## Work required:
Please reproduce the data below exactly, from the first line through the line containing "From iris.proofmode Require Import proofmode.", and leave every later line out.
■ ■ ■ ■ ■ ■ ■
(* ===== verification/LargeAllocator.v ===== *)
(** src/src/LargeAllocator.hpp and LargeAllocator.cpp: one mapping per large
    allocation, registered under the payload address.  Mapping the region and
    registering it are two atomic actions: the mutex is taken in between. *)

From stdpp Require Import gmap.
From iris.proofmode Require Import proofmode.
From S2P Require Import Prelude.
From S2P Require Import HeapProp.
From S2P Require Import Memory.
From S2P Require Import Logic.
From S2P Require Import SystemMemory.
From S2P Require Import Prog.

Definition kPayloadOffset : Z := 16.

(** [std::unordered_map<const void*, MappedRegion> regions_]. *)
Record LargeAllocator := MkLarge { regions_ : gmap Z MappedRegion }.
Definition LargeAllocator_init : LargeAllocator := MkLarge ∅.

Section LargeAllocator.
Context `{HOS : !OS}.

(** [regions_.emplace(payload, std::move(region))]: an existing entry stays, and the
    node built for the new one is destroyed. *)
Definition emplace (payload : Z) (region : MappedRegion) (l : LargeAllocator) :
    cmd (() * LargeAllocator) :=
  match regions_ l !! payload with
  | None => mret ((), MkLarge (<[payload := region]> (regions_ l)))
  | Some _ => _ ← reset region; mret ((), l)
  end.

Definition allocate (bytes : Z) : prog LargeAllocator Z :=
  region ← io (MappedRegion_make (bytes +₆₄ kPayloadOffset));
  if negb (valid region) then mret 0 else
  let payload := region_data region + kPayloadOffset in
  _ ← act (emplace payload region);
  mret payload.

(** [regions_.erase(payload) > 0]; erasing runs the region's destructor. *)
Definition erase (payload : Z) (l : LargeAllocator) : cmd (bool * LargeAllocator) :=
  match regions_ l !! payload with
  | None => mret (false, l)
  | Some region => _ ← reset region; mret (true, MkLarge (delete payload (regions_ l)))
  end.
Definition deallocate (payload : Z) : prog LargeAllocator bool := act (erase payload).

Definition contains (payload : Z) : prog LargeAllocator bool :=
  gets (λ l, bool_decide (is_Some (regions_ l !! payload))).

Definition payloadCapacity (payload : Z) : prog LargeAllocator Z :=
  gets (λ l, match regions_ l !! payload with
             | None => 0
             | Some region => region_size region -₆₄ kPayloadOffset
             end).

(** [~LargeAllocator]: the table goes with its regions. *)
Definition LargeAllocator_destroy (l : LargeAllocator) : cmd () :=
  reset_all ((map_to_list (regions_ l)).*2).
End LargeAllocator.

(** ** Invariant: the allocator keeps the sixteen reserved bytes of each region;
    the rest belongs to the client. *)
Definition large_entry `{!OS} (p : Z) (r : MappedRegion) : heapPropI :=
  ⌜region_ok (region_ r) ∧ p = (region_data r + kPayloadOffset)%Z ∧ kPayloadOffset ≤ region_size r⌝ ∗
  raw (region_data r) kPayloadOffset.
Definition large_inv `{!OS} (l : LargeAllocator) : heapPropI :=
  [∗ map] p ↦ r ∈ regions_ l, large_entry p r.

Section proofs.
Context `{HOS : !OS, HL : !OSLaws}.
Implicit Types l : LargeAllocator.

Lemma large_inv_init : ⊢ large_inv LargeAllocator_init.
Proof. unfold large_inv. by rewrite big_sepM_empty. Qed.

Lemma large_inv_fresh l r :
  large_inv l ∗ raw (region_data r) kPayloadOffset ⊢
  ⌜regions_ l !! (region_data r + kPayloadOffset)%Z = None⌝.
Proof.
  iIntros "[H Hr]".
  destruct (regions_ l !! (region_data r + kPayloadOffset)) as [r'|] eqn:E; [|done].
  iDestruct (big_sepM_lookup with "H") as "[(_ & %Heq & _) Hr']"; [done|].
  iDestruct (raw_disjoint_strict with "[$Hr $Hr']") as %Hne; [done|done|].
  iPureIntro. exfalso. apply Hne. lia.
Qed.

Lemma wpp_large_allocate bytes l Φ :
  0 ≤ bytes → bytes + 16 + os_page - 1 < W64 →
  large_inv l ∗
  (∀ p l', large_inv l' -∗
     (⌜p = 0 ∧ l' = l ∧ os_refused⌝ ∨
      ∃ r, ⌜p ≠ 0 ∧ p mod 16 = 0 ∧ regions_ l !! p = None ∧ l' = MkLarge (<[p := r]> (regions_ l)) ∧
            region_ok (region_ r) ∧ p = (region_data r + 16)%Z ∧ bytes + 16 ≤ region_size r⌝ ∗
           raw p (region_size r - 16)) -∗ Φ p l') ⊢
  wpp (allocate bytes) l Φ.
Proof.
  intros Hb Hlt. pose proof os_page_bounds as [? _]. iIntros "[Hl HΦ]". iApply wpp_bind.
  iApply wpp_io. unfold kPayloadOffset. rewrite add64_small; [|unfold in64; lia].
  iApply wp_bind. iApply wp_map; [lia|lia|]. iIntros (r) "H". iApply wp_ret.
  destruct (roundToPages_bounds (bytes + 16)) as [? _]; [lia|lia|].
  iDestruct "H" as "[[-> %Href]|[[%Hr %Hsz] H]]".
  - iApply wpp_ret. iApply ("HΦ" with "Hl"). by iLeft.
  - pose proof Hr as (?&?&?&?&?). unfold valid. cbn [region_]. rewrite (proj2 (Z.eqb_neq _ 0)); [|lia].
    cbn [negb].
    rewrite raw_intro length_replicate Z2Nat.id; [|lia].
    rewrite (raw_take (data r) 16 (size r)); [|lia]. iDestruct "H" as "[Hres H]".
    iDestruct (large_inv_fresh l (Mapped r) with "[$Hl $Hres]") as %Hfresh.
    unfold region_data, kPayloadOffset in Hfresh. simpl in Hfresh.
    iApply wpp_bind. iApply wpp_act1. unfold emplace, region_data. simpl. rewrite Hfresh.
    iApply wp_ret. simpl. iApply wpp_ret. iApply ("HΦ" with "[Hl Hres]").
    + unfold large_inv. simpl. rewrite big_sepM_insert //. iFrame "Hl".
      iSplit; [|iExact "Hres"]. iPureIntro. unfold region_data, region_size, kPayloadOffset. simpl.
      split_and!; [done|done|lia].
    + iRight. iExists (Mapped r). unfold region_data, region_size. simpl. iFrame "H". iPureIntro.
      split_and!; try done; try lia.
      rewrite -Zplus_mod_idemp_l (page_mod_16 (data r)) //.
Qed.

Lemma wpp_large_deallocate l p r Φ :
  regions_ l !! p = Some r →
  large_inv l ∗ raw p (region_size r - 16) ∗
  (large_inv (MkLarge (delete p (regions_ l))) -∗ Φ true (MkLarge (delete p (regions_ l)))) ⊢
  wpp (deallocate p) l Φ.
Proof.
  intros Hr. iIntros "(Hl & Hp & HΦ)". iApply wpp_act1. unfold erase. rewrite Hr.
  iDestruct (big_sepM_delete with "Hl") as "[[(%Hok & %Hp & %Hsz) Hres] Hl]"; [done|].
  unfold kPayloadOffset in *. iApply wp_bind. iApply wp_reset; [done|].
  iSplitL "Hp Hres".
  - change (data (region_ r)) with (region_data r). change (size (region_ r)) with (region_size r).
    iApply (raw_take _ 16); [lia|]. rewrite -Hp. iFrame.
  - iApply wp_ret. simpl. by iApply "HΦ".
Qed.
Lemma wpp_large_deallocate_unknown l p Φ :
  regions_ l !! p = None → Φ false l ⊢ wpp (deallocate p) l Φ.
Proof. intros Hr. iIntros "HΦ". iApply wpp_act1. unfold erase. rewrite Hr. by iApply wp_ret. Qed.
Lemma wpp_large_payloadCapacity l p r Φ :
  regions_ l !! p = Some r →
  large_inv l ∗ (large_inv l -∗ Φ (region_size r - 16) l) ⊢ wpp (payloadCapacity p) l Φ.
Proof.
  intros Hr. iIntros "[Hl HΦ]". iApply wpp_gets. rewrite Hr.
  iAssert ⌜region_ok (region_ r) ∧ kPayloadOffset ≤ region_size r⌝%I as %[(?&?&?&?&?) ?].
  { by iDestruct (big_sepM_lookup with "Hl") as "[(% & % & %) _]". }
  unfold kPayloadOffset in *. rewrite sub64_small; [by iApply "HΦ"|].
  unfold region_data, region_size, in64 in *. lia.
Qed.
End proofs.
■ ■ ■ ■ ■ ■ ■
## Exercise response:
(* ===== verification/LargeAllocator.v ===== *)
(** src/src/LargeAllocator.hpp and LargeAllocator.cpp: one mapping per large
    allocation, registered under the payload address.  Mapping the region and
    registering it are two atomic actions: the mutex is taken in between. *)

From stdpp Require Import gmap.
From iris.proofmode Require Import proofmode.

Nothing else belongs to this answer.